---- DATA EXTRACTS
Ltac terminates_tac :=
  walk terminates_bind terminates_catch terminates_for_each terminates_idle_queue_add
    ltac:(eauto with terminates).

(** Handlers: use the queue rule where the queue is used, and [terminates]
    everywhere else. *)
Ltac terminates_idle_tac :=
  walk terminates_idle_bind terminates_idle_catch terminates_idle_for_each terminates_idle_queue_add
    ltac:(apply terminates_idle_of; terminates_tac);
  terminates_tac.

(** A CLOSED row stays CLOSED through any terminating program whose
    segments are transitions of the table. *)
Lemma wp_closed_stays {A} (p : M A) w k t :
  segs_ok p -> terminates p -> rows_ok (w_store w) -> w_store w !! k = Some t -> status t = CLOSED ->
  wp (fun _ w' => exists t', w_store w' !! k = Some t' /\ status t' = CLOSED) p w.
Proof.
  intros Hp Ht Hok Hk Hc. eapply wp_mono; [|apply (wp_all_steps seg_ok world_evolves (fun _ w' => w_queue w' = w_queue w) p w); [|done|apply Ht]].
  - intros o w' [_ Hev]. destruct (Hev Hok) as [_ Hre]. destruct (Hre k t Hk) as (t' & Hk' & Hs).
    exists t'. split; [done|]. by eapply closed_terminal.
  - intros u Hu s. apply Hu.
Qed.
--------
WORK TO COMPLETE
What you give back should be exactly the lines of the entries above from the one containing "(** A CLOSED" to the end, and nothing more.

EXERCISE RESPONSE
(** A CLOSED row stays CLOSED through any terminating program whose
    segments are transitions of the table. *)
Lemma wp_closed_stays {A} (p : M A) w k t :
  segs_ok p -> terminates p -> rows_ok (w_store w) -> w_store w !! k = Some t -> status t = CLOSED ->
  wp (fun _ w' => exists t', w_store w' !! k = Some t' /\ status t' = CLOSED) p w.
Proof.
  intros Hp Ht Hok Hk Hc. eapply wp_mono; [|apply (wp_all_steps seg_ok world_evolves (fun _ w' => w_queue w' = w_queue w) p w); [|done|apply Ht]].
  - intros o w' [_ Hev]. destruct (Hev Hok) as [_ Hre]. destruct (Hre k t Hk) as (t' & Hk' & Hs).
    exists t'. split; [done|]. by eapply closed_terminal.
  - intros u Hu s. apply Hu.
Qed.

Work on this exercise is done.